In the end Ray, Reyes, Delores and Ransome the Clown ends up infiltrating the factory. Delores being handy with computers hacks and disables the security systems, but in the process she learns that her uncle Chuck has uploaded himself to the factory computer, functionally giving him access to everything within. Chuck reveals to us that everyone who lives in Thimbleweed Park is trapped inside a video game which keeps repeating, and that the only way they can free themselves is by deleting the game.
Throughout the story we learn tidbits of our playable characters. Ransome the Clown, a clown who is very fancy of swearing constantly (and for a small fee you can buy DLC where his swearing is not bleeped out, quite worth it), and was a former insult clown who made people sad with his jokes. In the end Ransome ends up apologizing to the people of Thimbleweed Park for his behaviour, and his apology is accepted. Franklin the ghost, who also used to hold a grudge on his daughter for her career choice, ends up saying goodbye on good terms to his daughter and disappearing to the afterlife. Reyes gets a confession from Chuck that it was in fact not his father who started the factory fire, and gets it printet in the local newspaper. Ray, who has had a secret agenda all along, steals the game design documents from the designer of the game Ron Gilbert, and are in turn ransferred out of the game by her “employers”. Rey has learned that the being trapped in a video game plotline was correct, and wanted to save herself and ‘live on’. Lastly we have Delores, who ends up inside the wireframe of Thimbleweed Park. The wireframe world is a crudely drawn world the game takes place in (and is in fact the first draft of the game), where she finds the main system, and shuts it off.
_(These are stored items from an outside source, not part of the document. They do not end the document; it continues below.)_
(* ===== verification/Identity.v ===== *)
(** * Sanitized model errors and nominal UUIDv7 identities

    [och-core/src/error.rs] and [och-core/src/identity.rs]: the closed error
    enumeration of the canonical model, and the six nominal identity families
    generated by the [identity_type!] macro, here one record indexed by the
    family so that identities of different families have different types. *)

From S2P Require Import Prelude Bytes.

(** ** Model errors *)

Inductive ModelError : Set :=
| InvalidIdentity
| InvalidExactText
| InvalidPortableToken
| InvalidContentFormat
| InvalidRetryKey
| InvalidCanonicalDecimal
| InvalidNanosecond
| InexactUnixMilliseconds
| UnixMillisecondsOverflow
| EmptyTimeInterval
| EmptyGap
| TooManyNativeStatusTokens
| TooManyObservations
| TooManyGaps
| EmptyObservedEvidence
| DuplicateObservationId
| MixedProducerPositions
| MisorderedProducerPositions
| MisorderedGaps
| OverlappingGaps
| ObservationInsideGap
| MissingObservationInterval
| UnexpectedObservationInterval
| InvalidNoChangeMode
| InvalidDeclarationReference
| InvalidDeclarationRevision
| RegistrySeriesCapacityExceeded
| RegistryRevisionCapacityExceeded
| SeriesAlreadyRegistered
| SeriesNotFound
| SeriesRetired
| StaleDeclarationRevision
| DeclarationUnchanged
| SeriesMetadataMismatch
| ObservationValueFamilyMismatch
| InvalidSourceSchemaVersion
| CaptureRunTimeOrder
| SourceEndpointSystemMismatch
| CaptureRunEndpointMismatch
| SourceSnapshotRunMismatch
| SourceProjectionRequired
| SourceIntervalMismatch
| SourceLifecycleBindingMismatch
| AdmissionRetryScopeMismatch
| TooManySourceObservationContexts
| SourceObservationCountMismatch
| SourceObservationAssociationMismatch
| TooManySourceGapContexts
| SourceGapCountMismatch
| MisorderedSourceRecordOrdinals
| DuplicateSourceEvidenceId
| SourceRawSnapshotMismatch
| SourceNormalizedRawMismatch
| SourceNormalizedObservationMismatch
| SourceRawIdempotencyMismatch
| SourceInterpretationMismatch
| SourceGapMismatch.

#[export] Instance ModelError_eq_dec : EqDecision ModelError.
Proof. solve_decision. Defined.

(** ** Identity families *)

Inductive id_family : Set :=
| StoreFamily | SeriesFamily | ProducerFamily | ObservationFamily | ArtifactFamily | EvidenceFamily.

Record Identity (F : id_family) := mkIdentity { into_bytes : list byte }.
Arguments mkIdentity {F} into_bytes.
Arguments into_bytes {F} i.

Abbreviation StoreId := (Identity StoreFamily).
Abbreviation SeriesId := (Identity SeriesFamily).
Abbreviation ProducerId := (Identity ProducerFamily).
Abbreviation ObservationId := (Identity ObservationFamily).
Abbreviation ArtifactId := (Identity ArtifactFamily).
Abbreviation EvidenceId := (Identity EvidenceFamily).

#[export] Instance Identity_eq_dec F : EqDecision (Identity F).
Proof. solve_decision. Defined.
#[export] Program Instance Identity_countable F : Countable (Identity F) :=
  inj_countable' into_bytes mkIdentity _.
Next Obligation. by intros F []. Qed.

(** ** Parsing and validation *)

Definition is_separator (i : nat) : bool :=
  bool_decide (i = 8%nat ∨ i = 13%nat ∨ i = 18%nat ∨ i = 23%nat).

(** [source[i]]; every index used below is guarded by the length check. *)
Definition at_ (source : list byte) (i : nat) : Z := Z_of_byte (nth i source x00).

Definition decode_lower_hex (value : Z) : result ModelError Z :=
  if decide (48 ≤ value ≤ 57) then Ok (value - 48)
  else if decide (97 ≤ value ≤ 102) then Ok (value - 97 + 10)
  else Err InvalidIdentity.

Definition validate_uuid_v7 (bytes : list byte) : result ModelError (list byte) :=
  if decide (Z.shiftr (at_ bytes 6) 4 ≠ 7 ∨ Z.land (at_ bytes 8) 192 ≠ 128)
  then Err InvalidIdentity else Ok bytes.

(** The destination loop of [parse_uuid_v7]. Its inner [while] advances past a
    separator; two separators are never adjacent ([separator_isolated]), so the
    [while] runs at most once. *)
Fixpoint parse_bytes (remaining : nat) (source : list byte) (source_index : nat)
  : result ModelError (list byte) :=
  match remaining with
  | O => Ok []
  | S remaining =>
    let source_index := if is_separator source_index then S source_index else source_index in
    let! high := decode_lower_hex (at_ source source_index) in
    let! low := decode_lower_hex (at_ source (S source_index)) in
    let destination := byte_of_Z (Z.lor (Z.shiftl high 4) low) in
    let! rest := parse_bytes remaining source (S (S source_index)) in
    Ok (destination :: rest)
  end.

Definition parse_uuid_v7 (text : rstring) : result ModelError (list byte) :=
  if decide (len text ≠ 36 ∨ at_ text 8 ≠ 45 ∨ at_ text 13 ≠ 45 ∨ at_ text 18 ≠ 45 ∨ at_ text 23 ≠ 45)
  then Err InvalidIdentity
  else
    let! bytes := parse_bytes 16 text 0 in
    validate_uuid_v7 bytes.

(** [{byte:02x}]. *)
Definition hex_digit (d : Z) : byte := byte_of_Z (if decide (d < 10) then 48 + d else 87 + d).
Definition fmt_02x (b : byte) : rstring :=
  [hex_digit (Z_of_byte b / 16); hex_digit (Z_of_byte b mod 16)].

Fixpoint display_bytes (index : nat) (bytes : list byte) : rstring :=
  match bytes with
  | [] => []
  | b :: rest =>
    (if bool_decide (index = 4%nat ∨ index = 6%nat ∨ index = 8%nat ∨ index = 10%nat) then ["-"%byte] else [])
      ++ fmt_02x b ++ display_bytes (S index) rest
  end.
Definition display_uuid (bytes : list byte) : rstring := display_bytes 0 bytes.

(** The methods the [identity_type!] macro generates. *)
Section identity_type.
Context {F : id_family}.

Definition parse (text : rstring) : result ModelError (Identity F) :=
  let! bytes := parse_uuid_v7 text in Ok (mkIdentity bytes).

Definition from_bytes (bytes : list byte) : result ModelError (Identity F) :=
  let! bytes := validate_uuid_v7 bytes in Ok (mkIdentity bytes).

Definition display (id : Identity F) : rstring := display_uuid (into_bytes id).
End identity_type.

(** The derived [Ord] of a byte array: lexicographic. *)
Fixpoint bytes_lt (a b : list byte) : bool :=
  match a, b with
  | [], [] => false
  | [], _ :: _ => true
  | _ :: _, [] => false
  | x :: a, y :: b =>
    bool_decide (Z_of_byte x < Z_of_byte y) || (bool_decide (x = y) && bytes_lt a b)
  end.
Definition id_lt {F} (a b : Identity F) : Prop := bytes_lt (into_bytes a) (into_bytes b).
#[export] Instance id_lt_dec F : RelDecision (@id_lt F).
Proof. intros a b. unfold id_lt. apply _. Defined.

(** Every identity is a 16-byte array that passed [validate_uuid_v7]. *)
#[export] Instance wf_identity F : Wf (Identity F) := λ id,
  bool_decide (length (into_bytes id) = 16%nat) && is_ok (validate_uuid_v7 (into_bytes id)).

(** Concrete identities for the witnesses of this development: the test suite's
    [01941f29-7c00-7000-8000-0000000000NN]. *)
Definition sample_id {F} (n : Z) : Identity F :=
  mkIdentity (be_bytes 6 0x01941f297c00 ++ be_bytes 2 0x7000 ++ be_bytes 8 (0x8000000000000000 + n)).

(** ** Lemmas *)

Lemma bytes_lt_irrefl a : ¬ bytes_lt a a.
Proof.
  induction a as [|x a IH]; cbn; [tauto|].
  rewrite orb_True, andb_True, !bool_decide_spec. intros [?|[_ ?]]; [lia|tauto].
Qed.

Lemma bytes_lt_trans a b c : bytes_lt a b → bytes_lt b c → bytes_lt a c.
Proof.
  revert b c. induction a as [|x a IH]; intros [|y b] [|z c]; cbn; try done.
  rewrite !orb_True, !andb_True, !bool_decide_spec.
  intros [?|[-> ?]] [?|[-> ?]]; [left; lia|by left|by left|]. right. eauto.
Qed.

Lemma bytes_lt_total a b : bytes_lt a b ∨ a = b ∨ bytes_lt b a.
Proof.
  revert b. induction a as [|x a IH]; intros [|y b]; cbn; [tauto..|].
  rewrite !orb_True, !andb_True, !bool_decide_spec.
  destruct (Z.lt_trichotomy (Z_of_byte x) (Z_of_byte y)) as [?|[?%(inj Z_of_byte)|?]]; [tauto| |tauto].
  subst y. destruct (IH b) as [?|[->|?]]; tauto.
Qed.

#[export] Instance id_lt_strict F : StrictOrder (@id_lt F).
Proof.
  split.
  - intros a. apply bytes_lt_irrefl.
  - intros a b c. apply bytes_lt_trans.
Qed.

Lemma id_lt_total {F} (a b : Identity F) : id_lt a b ∨ a = b ∨ id_lt b a.
Proof.
  destruct a as [a], b as [b]. unfold id_lt. cbn.
  destruct (bytes_lt_total a b) as [?|[->|?]]; tauto.
Qed.

Lemma separator_isolated i : is_separator i → ¬ is_separator (S i).
Proof. unfold is_separator. rewrite !bool_decide_spec. lia. Qed.

Lemma validate_uuid_v7_Ok bytes bytes' : validate_uuid_v7 bytes = Ok bytes' → bytes' = bytes.
Proof. unfold validate_uuid_v7. case_decide; naive_solver. Qed.

Lemma from_bytes_into {F} (id : Identity F) : wf id → from_bytes (into_bytes id) = Ok id.
Proof.
  unfold wf, wf_identity, from_bytes. rewrite andb_True. intros [_ Hv].
  destruct (validate_uuid_v7 _) as [b|] eqn:E; [|done].
  apply validate_uuid_v7_Ok in E as ->. by destruct id.
Qed.

Lemma from_bytes_wf {F} bytes (id : Identity F) :
  length bytes = 16%nat → from_bytes bytes = Ok id → wf id ∧ into_bytes id = bytes.
Proof.
  unfold from_bytes, wf, wf_identity. intros Hl.
  destruct (validate_uuid_v7 bytes) as [b|] eqn:E; [|done].
  pose proof (validate_uuid_v7_Ok _ _ E) as ->. intros [= <-]. cbn.
  rewrite Hl, E. done.
Qed.

Lemma wf_identity_length {F} (id : Identity F) : wf id → length (into_bytes id) = 16%nat.
Proof. unfold wf, wf_identity. rewrite andb_True, bool_decide_spec. tauto. Qed.

Lemma hex_digit_decode d : 0 ≤ d < 16 → decode_lower_hex (Z_of_byte (hex_digit d)) = Ok d.
Proof.
  intros Hd. unfold hex_digit. destruct (decide (d < 10)); rewrite Z_of_byte_of_Z; unfold decode_lower_hex;
    rewrite Z.mod_small by lia.
  - rewrite decide_True by lia. f_equal. lia.
  - rewrite decide_False by lia. rewrite decide_True by lia. f_equal. lia.
Qed.

Lemma decode_lower_hex_Ok v d :
  decode_lower_hex v = Ok d → 0 ≤ d < 16 ∧ Z_of_byte (hex_digit d) = v.
Proof.
  unfold decode_lower_hex, hex_digit. intros H.
  repeat case_decide; simplify_eq; (split; [lia|]); rewrite Z_of_byte_of_Z, Z.mod_small; lia.
Qed.

Lemma hex_join h l : 0 ≤ h < 16 → 0 ≤ l < 16 → Z.lor (Z.shiftl h 4) l = 16 * h + l.
Proof.
  intros Hh Hl. rewrite Z.shiftl_mul_pow2 by lia. change (2 ^ 4) with 16.
  pose proof (Z.add_lor_land (h * 16) l) as Hs.
  assert (Z.land (h * 16) l = 0) as E; [|lia]. clear Hs.
  apply Z.bits_inj'. intros n Hn. rewrite Z.land_spec, Z.bits_0.
  destruct (decide (n < 4)).
  - change 16 with (2 ^ 4). rewrite (Z.mul_pow2_bits_low h 4 n) by lia. done.
  - rewrite (Z.bits_above_log2 l n); [by rewrite andb_false_r|lia|].
    destruct (decide (l = 0)) as [->|]; [cbn; lia|].
    apply Z.log2_lt_pow2; [lia|]. apply Z.lt_le_trans with (2 ^ 4); [lia|].
    apply Z.pow_le_mono_r; lia.
Qed.

Lemma fmt_02x_join h l :
  0 ≤ h < 16 → 0 ≤ l < 16 →
  fmt_02x (byte_of_Z (Z.lor (Z.shiftl h 4) l)) = [hex_digit h; hex_digit l].
Proof.
  intros Hh Hl. rewrite hex_join by done. unfold fmt_02x. rewrite Z_of_byte_of_Z.
  rewrite (Z.mod_small (16 * h + l)) by lia.
  replace ((16 * h + l) / 16) with h by (apply Z.div_unique with l; lia).
  by replace ((16 * h + l) mod 16) with l by (apply Z.mod_unique with h; lia).
Qed.

Lemma hex_join_byte b :
  byte_of_Z (Z.lor (Z.shiftl (Z_of_byte b / 16) 4) (Z_of_byte b mod 16)) = b.
Proof.
  pose proof (Z_of_byte_range b). pose proof (Z.mod_pos_bound (Z_of_byte b) 16 eq_refl).
  assert (0 ≤ Z_of_byte b / 16 < 16).
  { split; [apply Z.div_pos; lia | apply Z.div_lt_upper_bound; lia]. }
  rewrite hex_join by lia. rewrite <-Z.div_mod by lia. apply byte_of_Z_of_byte.
Qed.

Lemma hex_byte_decode b :
  decode_lower_hex (Z_of_byte (hex_digit (Z_of_byte b / 16))) = Ok (Z_of_byte b / 16) ∧
  decode_lower_hex (Z_of_byte (hex_digit (Z_of_byte b mod 16))) = Ok (Z_of_byte b mod 16).
Proof.
  pose proof (Z_of_byte_range b). pose proof (Z.mod_pos_bound (Z_of_byte b) 16 eq_refl).
  split; apply hex_digit_decode; [|done].
  split; [apply Z.div_pos; lia | apply Z.div_lt_upper_bound; lia].
Qed.

(** The loop of [parse_uuid_v7], one destination byte at a time. *)
Lemma parse_bytes_step k source i h l :
  let j := if is_separator i then S i else i in
  decode_lower_hex (at_ source j) = Ok h →
  decode_lower_hex (at_ source (S j)) = Ok l →
  parse_bytes (S k) source i =
    let! rest := parse_bytes k source (S (S j)) in
    Ok (byte_of_Z (Z.lor (Z.shiftl h 4) l) :: rest).
Proof. cbn zeta. intros H1 H2. cbn [parse_bytes]. by rewrite H1, H2. Qed.

(** Exactly sixteen bytes. *)
Ltac explicit_bytes l Hl :=
  repeat (destruct l as [|? l]; [discriminate Hl | cbn [length] in Hl; apply Nat.succ_inj in Hl]);
  destruct l; [clear Hl | discriminate Hl].

Lemma parse_display_bytes bytes :
  length bytes = 16%nat → parse_bytes 16 (display_uuid bytes) 0 = Ok bytes.
Proof.
  intros Hl. explicit_bytes bytes Hl.
  cbv -[decode_lower_hex hex_digit Z_of_byte byte_of_Z Z.lor Z.shiftl Z.div Z.modulo].
  repeat (rewrite (proj1 (hex_byte_decode _)), (proj2 (hex_byte_decode _))).
  by rewrite !hex_join_byte.
Qed.

(** Sixteen steps of the loop, each inverted. *)
Lemma display_parse_bytes text bytes :
  length text = 36%nat →
  at_ text 8 = 45 → at_ text 13 = 45 → at_ text 18 = 45 → at_ text 23 = 45 →
  parse_bytes 16 text 0 = Ok bytes →
  length bytes = 16%nat ∧ display_uuid bytes = text.
Proof.
  intros Hl. explicit_bytes text Hl.
  cbv -[decode_lower_hex hex_digit Z_of_byte byte_of_Z Z.lor Z.shiftl Z.div Z.modulo length display_uuid].
  intros H1 H2 H3 H4 H.
  repeat match type of H with
  | context [decode_lower_hex ?v] =>
      let E := fresh "E" in
      destruct (decode_lower_hex v) eqn:E; [apply decode_lower_hex_Ok in E as [? ?]|discriminate H]
  end.
  injection H as <-. split; [done|].
  cbv -[fmt_02x hex_digit Z_of_byte byte_of_Z Z.lor Z.shiftl Z.div Z.modulo app].
  rewrite !fmt_02x_join by done. cbn [app].
  repeat f_equal; apply (inj Z_of_byte); done.
Qed.

Lemma display_uuid_shape bytes :
  length bytes = 16%nat →
  len (display_uuid bytes) = 36 ∧ at_ (display_uuid bytes) 8 = 45 ∧ at_ (display_uuid bytes) 13 = 45 ∧
  at_ (display_uuid bytes) 18 = 45 ∧ at_ (display_uuid bytes) 23 = 45.
Proof. intros Hl. by explicit_bytes bytes Hl. Qed.

Lemma parse_display {F} (id : Identity F) : wf id → parse (display id) = Ok id.
Proof.
  intros Hw. pose proof (wf_identity_length id Hw) as Hl.
  destruct (display_uuid_shape _ Hl) as (?&?&?&?&?).
  unfold parse, parse_uuid_v7, display. rewrite decide_False by tauto.
  rewrite parse_display_bytes by done. by apply from_bytes_into.
Qed.

Lemma parse_Ok {F} text (id : Identity F) : parse text = Ok id → wf id ∧ display id = text.
Proof.
  unfold parse, parse_uuid_v7, display. case_decide as Hc; [done|]. intros H.
  destruct (parse_bytes 16 text 0) as [bytes|] eqn:E; [|done].
  apply display_parse_bytes in E as [Hl Hd]; [|unfold len in *; lia..].
  apply (from_bytes_wf bytes) in H as [Hw <-]; done.
Qed.

(** Parsing canonical identity text and displaying an identity are inverse:
    [parse] accepts exactly the texts [display] produces of valid UUIDv7
    identities, and yields the identity whose text it is. Every other text
    (uppercase, missing hyphens, other version or variant) is refused. *)
Theorem identity_text_canonical {F} (text : rstring) (id : Identity F) :
  parse text = Ok id ↔ wf id ∧ text = display id.
Proof.
  split.
  - intros [Hw Hd]%parse_Ok. by split.
  - intros [Hw ->]. by apply parse_display.
Qed.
Thus ends the game on a very meta note. Throughout the game it plays on a lot of video game tropes – one being that the coroner, sheriff and hotel owner is “the same person” just with a slightly other way of talking, and another name. The playable characters comment on this, but the coroner-sheriff-hotel-owner has no clue what they are talking about (a play on the old limit in video games where NPCs looked alike to save memory). The whole idea of learning you are in a simulation is also not new, but being displayed inside a video game is refreshing, and ending the game by going through the game’s wireframe was an interesting idea.
The game itself is made by Ron Gilbert who is famous for making some of the greatest point-and-click games ever, such as Monkey Island 1 + 2, Maniac Mansion and Day of the Tentacle. The game is made in the same fashion as the good old game, as a homage to a forgotten era. The controls and inventory are made in the old fashioned way. The graphics are all in pixelart, and it looks fantastic. Lots of depth, details and very well-done lighting and shading. The musical score fits the game nicely, being nothing over the top, but quite fitting. The whole game has a nice 90’s vibe, with hints of X-Files and a bit of Twin Peaks. It is a splendid game, made by one of the very best in his field, a great homage to the adventure games of old. I give my wholehearted recommendations to everyone, play the game if you like the genre. You will very much not be dissapoint!